Final answer:
To determine the fraction of offspring predicted to exhibit recessive phenotypes for at least two of three characters from the cross PpYyRr x Ppyyrr, we calculated the probability for each gene separately and combined the results. Three scenarios meet the condition, each with a probability of 1/8, leading to a final probability of 3/8 for offspring to exhibit at least two recessive phenotypes.
Step-by-step explanation:
The question asks what fraction of offspring from the cross PpYyRr x Ppyyrr would exhibit recessive phenotypes for at least two of the three characters. We need to address each gene separately using the probability method, and then combine the probabilities accordingly.
For the first gene (P or p), the cross Pp x pp will produce offspring with a 1/2 chance of being heterozygous (Pp) and a 1/2 chance of being homozygous recessive (pp). Only pp displays the recessive phenotype.

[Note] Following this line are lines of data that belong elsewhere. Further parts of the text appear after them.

Lemma placed_Tcp q0 ts : Forall (placed q0) (Tcp <$> ts).
Proof. by apply Forall_fmap, Forall_true. Qed.

Lemma placed_Own q0 qs : Forall (placed q0) (Own <$> qs).
Proof. by apply Forall_fmap, Forall_true. Qed.

Lemma statement_placed q0 x c new c' : statement x c new c' -> placed q0 x -> Forall (placed q0) new.
Proof.
  pose proof (placed_Tcp q0). pose proof (placed_Own q0).
  intros Hs Hp. destruct Hs as [| | |q c t n s Hq Hb|t q t' n n' s Hr Hs|t q u t' n n' s Hu Hr Hs| | | |];
    rewrite ?Forall_app, ?Forall_cons; auto; simpl in *.
  - destruct (within_begin _ _ Hb). by rewrite Hq.
  - split_and!; [done| |done]. destruct (client_call q) as [c|]; [|tauto].
    apply (within_statement c t n t' [] n' Hs); tauto.
  - split_and!; [done..| |done]. destruct (client_call q) as [c|]; [|tauto].
    apply (within_statement c t n t' [u] n' Hs); tauto.
Qed.

Lemma step_placed q0 c c' : step c c' -> Forall (placed q0) c.2 -> Forall (placed q0) c'.2.
Proof.
  intros [c1 c2 [xs1 x xs2 a new a' Hs]|i n s xs Hi|q n s xs Hq|todo n s xs Hd]; simpl;
    rewrite ?Forall_app, ?Forall_cons; [|naive_solver..|].
  - intros (H1 & Hx & H2). eauto using statement_placed.
  - intros Hx. split; [apply placed_Tcp|done].
Qed.

Lemma reach_placed todo q0 s c :
  client_call q0 = None -> rtc step (constructing todo q0 s) c -> Forall (placed q0) c.2.
Proof.
  intros Hq Hr. apply (steps_inv step (fun c => Forall (placed q0) c.2) _ _ (step_placed q0) Hr).
  constructor; [|done]. simpl. by rewrite Hq.
Qed.

(** ** Where the threads of the owner are *)

(** What is known of a statement that is not in the client, of one that is, and of
    one that the receive thread runs in the callback. *)
Section settled.
Variable outside called_from inside : O -> Prop.
Hypothesis own_outside : forall b q s new s', own b q s new s' -> outside q -> Forall outside new.
Hypothesis own_inside : forall b q s new s', own b q s new s' -> inside q -> Forall inside new.
Hypothesis entry_inside : forall m, inside (entry m).
Hypothesis call_outside : forall q c, client_call q = Some c -> outside q -> called_from q.
Hypothesis return_outside : forall q s, called_from q -> Forall outside (on_return q s).1.
Hypothesis raise_outside : forall q s, called_from q -> Forall outside (on_raise q s).1.
Hypothesis start_outside : forall qs q, may_start qs q -> outside q.

Definition settled x : Prop :=
  match x with
  | Tcp _ => True
  | Own q => outside q
  | In _ q => called_from q
  | Back q => inside q
  end.

Lemma statement_settled x c new c' : statement x c new c' -> settled x -> Forall settled new.
Proof.
  assert (forall ts, Forall settled (Tcp <$> ts)) as Htcp by (intros; by apply Forall_fmap, Forall_true).
  assert (forall qs, Forall outside qs -> Forall settled (Own <$> qs)) as Hown
    by (intros; by apply Forall_fmap).
  intros Hs Hx. destruct Hs; simpl in Hx; rewrite ?Forall_app, ?Forall_cons; simpl;
    try (split_and!; by eauto); eauto.
  eapply own_inside in Hx; [|eassumption]. by apply Forall_cons in Hx as [? _].
Qed.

For the second gene (Y or y), the cross Yy x yy will also produce offspring with a 1/2 chance of being heterozygous (Yy) and a 1/2 chance of being homozygous recessive (yy). Again, only yy displays the recessive phenotype.
For the third gene (R or r), the cross Rr x rr will follow the same pattern as the other genes, with a 1/2 chance for heterozygous offspring (Rr) and a 1/2 chance for homozygous recessive offspring (rr), with rr showing the recessive phenotype.
To have at least two recessive phenotypes, we can have the following scenarios: pp yy Rr, pp Yy rr, or Pp yy rr. To find the probability for each scenario, we multiply the probabilities for each individual gene, resulting in 1/2 x 1/2 x 1/2 = 1/8. Since there are three possible scenarios that fit our condition, we multiply 1/8 by 3, and the final probability is 3/8.
Therefore, the fraction of offspring displaying at least two recessive phenotypes is 3/8.